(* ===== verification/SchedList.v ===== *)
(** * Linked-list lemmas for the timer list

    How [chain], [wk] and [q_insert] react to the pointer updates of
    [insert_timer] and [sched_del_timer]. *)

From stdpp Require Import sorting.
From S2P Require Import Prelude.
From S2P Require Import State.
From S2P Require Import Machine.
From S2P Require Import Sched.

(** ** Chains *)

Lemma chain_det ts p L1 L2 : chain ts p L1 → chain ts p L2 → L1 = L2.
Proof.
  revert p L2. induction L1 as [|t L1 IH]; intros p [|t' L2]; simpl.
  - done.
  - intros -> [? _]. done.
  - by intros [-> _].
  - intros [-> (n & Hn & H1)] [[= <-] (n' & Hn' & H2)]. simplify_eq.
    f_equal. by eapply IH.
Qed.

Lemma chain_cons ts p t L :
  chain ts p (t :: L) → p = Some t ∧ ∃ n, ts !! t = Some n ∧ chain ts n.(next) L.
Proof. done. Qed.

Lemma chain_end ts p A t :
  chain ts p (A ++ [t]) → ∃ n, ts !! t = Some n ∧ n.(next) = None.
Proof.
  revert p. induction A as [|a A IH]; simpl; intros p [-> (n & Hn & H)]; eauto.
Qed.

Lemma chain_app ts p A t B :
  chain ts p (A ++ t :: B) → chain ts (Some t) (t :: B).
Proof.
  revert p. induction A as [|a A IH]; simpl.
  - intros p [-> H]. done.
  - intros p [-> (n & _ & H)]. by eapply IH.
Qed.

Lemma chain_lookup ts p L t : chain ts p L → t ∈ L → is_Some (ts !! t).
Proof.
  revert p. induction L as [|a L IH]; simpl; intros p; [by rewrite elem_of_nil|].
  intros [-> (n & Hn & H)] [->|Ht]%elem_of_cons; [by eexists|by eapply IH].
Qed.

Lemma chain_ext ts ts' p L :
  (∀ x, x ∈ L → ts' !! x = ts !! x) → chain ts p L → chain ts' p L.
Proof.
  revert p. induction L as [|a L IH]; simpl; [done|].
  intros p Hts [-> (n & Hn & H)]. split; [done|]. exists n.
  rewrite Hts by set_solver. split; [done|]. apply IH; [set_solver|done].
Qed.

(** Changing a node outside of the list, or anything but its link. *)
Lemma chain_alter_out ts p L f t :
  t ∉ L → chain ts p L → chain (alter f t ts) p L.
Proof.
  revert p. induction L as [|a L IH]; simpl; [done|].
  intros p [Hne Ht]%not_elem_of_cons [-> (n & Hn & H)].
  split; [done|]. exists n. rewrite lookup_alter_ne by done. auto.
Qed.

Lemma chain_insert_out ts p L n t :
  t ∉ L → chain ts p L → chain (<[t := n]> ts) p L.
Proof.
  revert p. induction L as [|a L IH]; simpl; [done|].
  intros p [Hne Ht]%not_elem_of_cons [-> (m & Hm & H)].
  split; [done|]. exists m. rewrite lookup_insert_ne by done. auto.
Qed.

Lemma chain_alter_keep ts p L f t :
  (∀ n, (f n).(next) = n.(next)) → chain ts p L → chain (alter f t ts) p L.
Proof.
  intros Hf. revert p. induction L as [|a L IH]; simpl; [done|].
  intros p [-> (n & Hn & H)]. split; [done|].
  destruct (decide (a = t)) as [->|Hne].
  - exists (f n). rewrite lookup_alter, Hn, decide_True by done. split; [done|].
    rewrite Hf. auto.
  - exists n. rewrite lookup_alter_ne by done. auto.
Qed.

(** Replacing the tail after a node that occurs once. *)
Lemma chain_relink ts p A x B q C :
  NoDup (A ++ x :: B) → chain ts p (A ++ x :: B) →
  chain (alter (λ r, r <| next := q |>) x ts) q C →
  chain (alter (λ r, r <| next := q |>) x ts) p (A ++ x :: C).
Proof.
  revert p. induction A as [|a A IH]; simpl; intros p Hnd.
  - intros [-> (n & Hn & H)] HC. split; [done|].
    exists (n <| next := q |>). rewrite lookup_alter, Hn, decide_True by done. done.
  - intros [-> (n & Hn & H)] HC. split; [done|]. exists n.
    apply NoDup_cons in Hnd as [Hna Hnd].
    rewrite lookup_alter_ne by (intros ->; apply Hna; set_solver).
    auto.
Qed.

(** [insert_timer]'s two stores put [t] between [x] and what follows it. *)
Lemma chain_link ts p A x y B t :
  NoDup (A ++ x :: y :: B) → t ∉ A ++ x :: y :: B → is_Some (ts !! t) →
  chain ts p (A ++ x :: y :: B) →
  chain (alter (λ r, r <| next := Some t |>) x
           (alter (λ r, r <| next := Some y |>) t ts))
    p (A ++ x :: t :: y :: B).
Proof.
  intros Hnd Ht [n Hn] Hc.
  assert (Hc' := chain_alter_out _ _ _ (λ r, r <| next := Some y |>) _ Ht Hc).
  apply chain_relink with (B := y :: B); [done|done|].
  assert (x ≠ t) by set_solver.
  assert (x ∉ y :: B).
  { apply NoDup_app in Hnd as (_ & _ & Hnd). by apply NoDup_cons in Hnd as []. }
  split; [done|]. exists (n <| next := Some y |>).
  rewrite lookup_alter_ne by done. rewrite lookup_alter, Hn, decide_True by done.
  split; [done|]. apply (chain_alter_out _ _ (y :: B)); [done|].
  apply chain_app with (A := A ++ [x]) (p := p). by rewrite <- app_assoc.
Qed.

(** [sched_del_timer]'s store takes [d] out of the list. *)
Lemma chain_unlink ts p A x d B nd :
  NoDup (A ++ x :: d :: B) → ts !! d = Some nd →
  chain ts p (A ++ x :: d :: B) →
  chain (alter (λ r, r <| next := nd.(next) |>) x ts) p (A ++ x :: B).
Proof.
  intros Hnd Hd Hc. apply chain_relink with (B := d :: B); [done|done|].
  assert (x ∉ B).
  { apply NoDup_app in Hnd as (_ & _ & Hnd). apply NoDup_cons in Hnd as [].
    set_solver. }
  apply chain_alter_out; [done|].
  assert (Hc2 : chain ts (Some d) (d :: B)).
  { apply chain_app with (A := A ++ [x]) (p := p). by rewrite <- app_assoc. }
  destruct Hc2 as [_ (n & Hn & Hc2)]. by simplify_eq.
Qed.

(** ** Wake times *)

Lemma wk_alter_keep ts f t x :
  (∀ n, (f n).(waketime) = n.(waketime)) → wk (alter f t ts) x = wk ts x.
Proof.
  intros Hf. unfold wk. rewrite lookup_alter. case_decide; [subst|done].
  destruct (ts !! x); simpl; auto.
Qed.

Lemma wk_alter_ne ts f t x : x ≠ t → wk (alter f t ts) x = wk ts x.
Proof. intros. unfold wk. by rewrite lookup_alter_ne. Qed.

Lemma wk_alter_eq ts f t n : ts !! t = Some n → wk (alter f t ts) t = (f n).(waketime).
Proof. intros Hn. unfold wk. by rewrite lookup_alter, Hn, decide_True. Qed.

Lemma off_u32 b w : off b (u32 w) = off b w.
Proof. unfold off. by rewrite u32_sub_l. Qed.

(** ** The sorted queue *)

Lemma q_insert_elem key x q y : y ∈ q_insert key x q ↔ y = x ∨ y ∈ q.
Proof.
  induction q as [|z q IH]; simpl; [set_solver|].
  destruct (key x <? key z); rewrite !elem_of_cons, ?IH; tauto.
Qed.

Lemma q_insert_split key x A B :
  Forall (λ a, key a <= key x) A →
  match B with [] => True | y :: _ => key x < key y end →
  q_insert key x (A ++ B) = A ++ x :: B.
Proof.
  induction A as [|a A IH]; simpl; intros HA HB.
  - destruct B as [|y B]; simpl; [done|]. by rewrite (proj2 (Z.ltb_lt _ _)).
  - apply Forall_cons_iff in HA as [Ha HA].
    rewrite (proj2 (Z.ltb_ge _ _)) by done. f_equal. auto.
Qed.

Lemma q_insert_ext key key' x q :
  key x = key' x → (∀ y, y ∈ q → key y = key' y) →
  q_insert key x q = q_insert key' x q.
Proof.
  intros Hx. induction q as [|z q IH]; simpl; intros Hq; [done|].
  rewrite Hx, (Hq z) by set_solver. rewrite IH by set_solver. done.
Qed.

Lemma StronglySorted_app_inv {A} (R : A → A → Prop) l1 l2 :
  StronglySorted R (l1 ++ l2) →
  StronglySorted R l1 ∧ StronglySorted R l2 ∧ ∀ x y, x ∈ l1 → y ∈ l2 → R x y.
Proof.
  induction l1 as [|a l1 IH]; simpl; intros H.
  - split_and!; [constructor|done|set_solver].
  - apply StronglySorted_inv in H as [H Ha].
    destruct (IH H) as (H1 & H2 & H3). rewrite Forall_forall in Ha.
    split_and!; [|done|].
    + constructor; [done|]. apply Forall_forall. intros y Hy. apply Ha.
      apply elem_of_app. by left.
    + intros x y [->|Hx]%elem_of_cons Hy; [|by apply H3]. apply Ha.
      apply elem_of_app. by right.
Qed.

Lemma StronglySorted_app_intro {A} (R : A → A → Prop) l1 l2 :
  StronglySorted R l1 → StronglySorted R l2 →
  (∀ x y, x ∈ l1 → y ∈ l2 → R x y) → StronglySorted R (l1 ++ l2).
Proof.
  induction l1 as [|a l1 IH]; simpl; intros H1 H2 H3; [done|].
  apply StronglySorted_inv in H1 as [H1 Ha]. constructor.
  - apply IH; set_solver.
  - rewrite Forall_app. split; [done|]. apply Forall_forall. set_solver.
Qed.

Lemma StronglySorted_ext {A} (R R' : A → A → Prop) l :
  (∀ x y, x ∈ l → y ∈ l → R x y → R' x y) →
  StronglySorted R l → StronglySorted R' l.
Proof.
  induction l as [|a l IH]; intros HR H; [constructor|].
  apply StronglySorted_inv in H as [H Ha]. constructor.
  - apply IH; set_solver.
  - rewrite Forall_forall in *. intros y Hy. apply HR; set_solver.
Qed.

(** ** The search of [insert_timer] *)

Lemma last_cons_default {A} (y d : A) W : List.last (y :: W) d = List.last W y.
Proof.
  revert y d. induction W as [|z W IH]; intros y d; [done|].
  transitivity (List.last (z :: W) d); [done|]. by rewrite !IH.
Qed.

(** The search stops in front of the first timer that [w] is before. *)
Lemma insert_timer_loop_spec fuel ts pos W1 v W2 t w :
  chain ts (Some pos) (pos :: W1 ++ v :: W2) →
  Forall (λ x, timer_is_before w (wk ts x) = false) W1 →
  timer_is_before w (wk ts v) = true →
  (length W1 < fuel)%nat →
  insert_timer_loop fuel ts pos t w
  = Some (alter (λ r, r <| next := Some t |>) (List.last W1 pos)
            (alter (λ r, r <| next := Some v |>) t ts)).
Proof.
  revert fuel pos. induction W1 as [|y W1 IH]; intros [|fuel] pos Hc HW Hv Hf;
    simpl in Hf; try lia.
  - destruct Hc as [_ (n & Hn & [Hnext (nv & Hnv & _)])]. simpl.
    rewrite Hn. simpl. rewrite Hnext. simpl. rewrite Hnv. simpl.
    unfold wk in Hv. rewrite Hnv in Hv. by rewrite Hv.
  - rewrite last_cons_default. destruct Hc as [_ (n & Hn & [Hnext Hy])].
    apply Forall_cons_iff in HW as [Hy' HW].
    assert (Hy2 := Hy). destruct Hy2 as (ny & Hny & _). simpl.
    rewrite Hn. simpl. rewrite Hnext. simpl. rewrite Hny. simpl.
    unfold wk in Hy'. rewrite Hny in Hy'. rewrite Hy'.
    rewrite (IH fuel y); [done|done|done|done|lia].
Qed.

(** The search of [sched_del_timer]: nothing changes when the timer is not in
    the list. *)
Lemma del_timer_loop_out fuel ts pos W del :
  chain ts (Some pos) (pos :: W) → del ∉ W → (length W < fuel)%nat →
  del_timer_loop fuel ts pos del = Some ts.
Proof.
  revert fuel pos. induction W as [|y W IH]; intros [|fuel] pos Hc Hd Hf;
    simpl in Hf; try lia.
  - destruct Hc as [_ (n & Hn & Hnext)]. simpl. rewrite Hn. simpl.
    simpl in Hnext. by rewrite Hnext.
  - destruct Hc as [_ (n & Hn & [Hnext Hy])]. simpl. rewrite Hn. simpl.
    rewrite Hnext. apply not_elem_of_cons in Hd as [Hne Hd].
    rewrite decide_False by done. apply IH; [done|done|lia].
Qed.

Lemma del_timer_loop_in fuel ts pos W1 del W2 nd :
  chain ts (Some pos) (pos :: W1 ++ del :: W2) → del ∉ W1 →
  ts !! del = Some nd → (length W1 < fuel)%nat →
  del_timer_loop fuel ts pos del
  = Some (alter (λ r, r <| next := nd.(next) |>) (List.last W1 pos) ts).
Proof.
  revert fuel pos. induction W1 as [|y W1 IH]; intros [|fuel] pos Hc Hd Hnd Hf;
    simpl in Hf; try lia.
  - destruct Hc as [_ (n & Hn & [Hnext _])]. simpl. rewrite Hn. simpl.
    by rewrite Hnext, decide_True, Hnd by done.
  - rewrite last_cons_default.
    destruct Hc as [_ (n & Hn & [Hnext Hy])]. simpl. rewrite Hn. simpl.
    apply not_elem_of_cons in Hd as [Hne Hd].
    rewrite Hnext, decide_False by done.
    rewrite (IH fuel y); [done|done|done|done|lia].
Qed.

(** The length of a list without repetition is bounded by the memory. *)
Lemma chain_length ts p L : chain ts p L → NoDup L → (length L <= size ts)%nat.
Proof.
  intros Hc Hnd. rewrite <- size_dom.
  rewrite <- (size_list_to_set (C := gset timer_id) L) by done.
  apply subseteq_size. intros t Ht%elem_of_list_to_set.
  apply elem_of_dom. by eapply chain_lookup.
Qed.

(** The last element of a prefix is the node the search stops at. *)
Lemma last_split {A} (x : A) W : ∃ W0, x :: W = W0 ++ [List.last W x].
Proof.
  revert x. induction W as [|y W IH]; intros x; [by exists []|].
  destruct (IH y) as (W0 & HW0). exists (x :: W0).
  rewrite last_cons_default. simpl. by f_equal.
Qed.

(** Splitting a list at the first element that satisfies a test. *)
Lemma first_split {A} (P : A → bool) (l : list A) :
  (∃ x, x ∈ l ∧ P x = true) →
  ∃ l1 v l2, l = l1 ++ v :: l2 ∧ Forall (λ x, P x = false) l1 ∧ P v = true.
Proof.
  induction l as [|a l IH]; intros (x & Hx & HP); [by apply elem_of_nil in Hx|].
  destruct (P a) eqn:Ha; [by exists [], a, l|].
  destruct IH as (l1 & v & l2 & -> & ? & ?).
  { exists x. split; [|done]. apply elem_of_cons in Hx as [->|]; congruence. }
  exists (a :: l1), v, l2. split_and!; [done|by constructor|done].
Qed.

## Task details
Among the lines above, which ones include the word "that"? Copy them.

## Task result
(** Replacing the tail after a node that occurs once. *)
(** The search stops in front of the first timer that [w] is before. *)
(** Splitting a list at the first element that satisfies a test. *)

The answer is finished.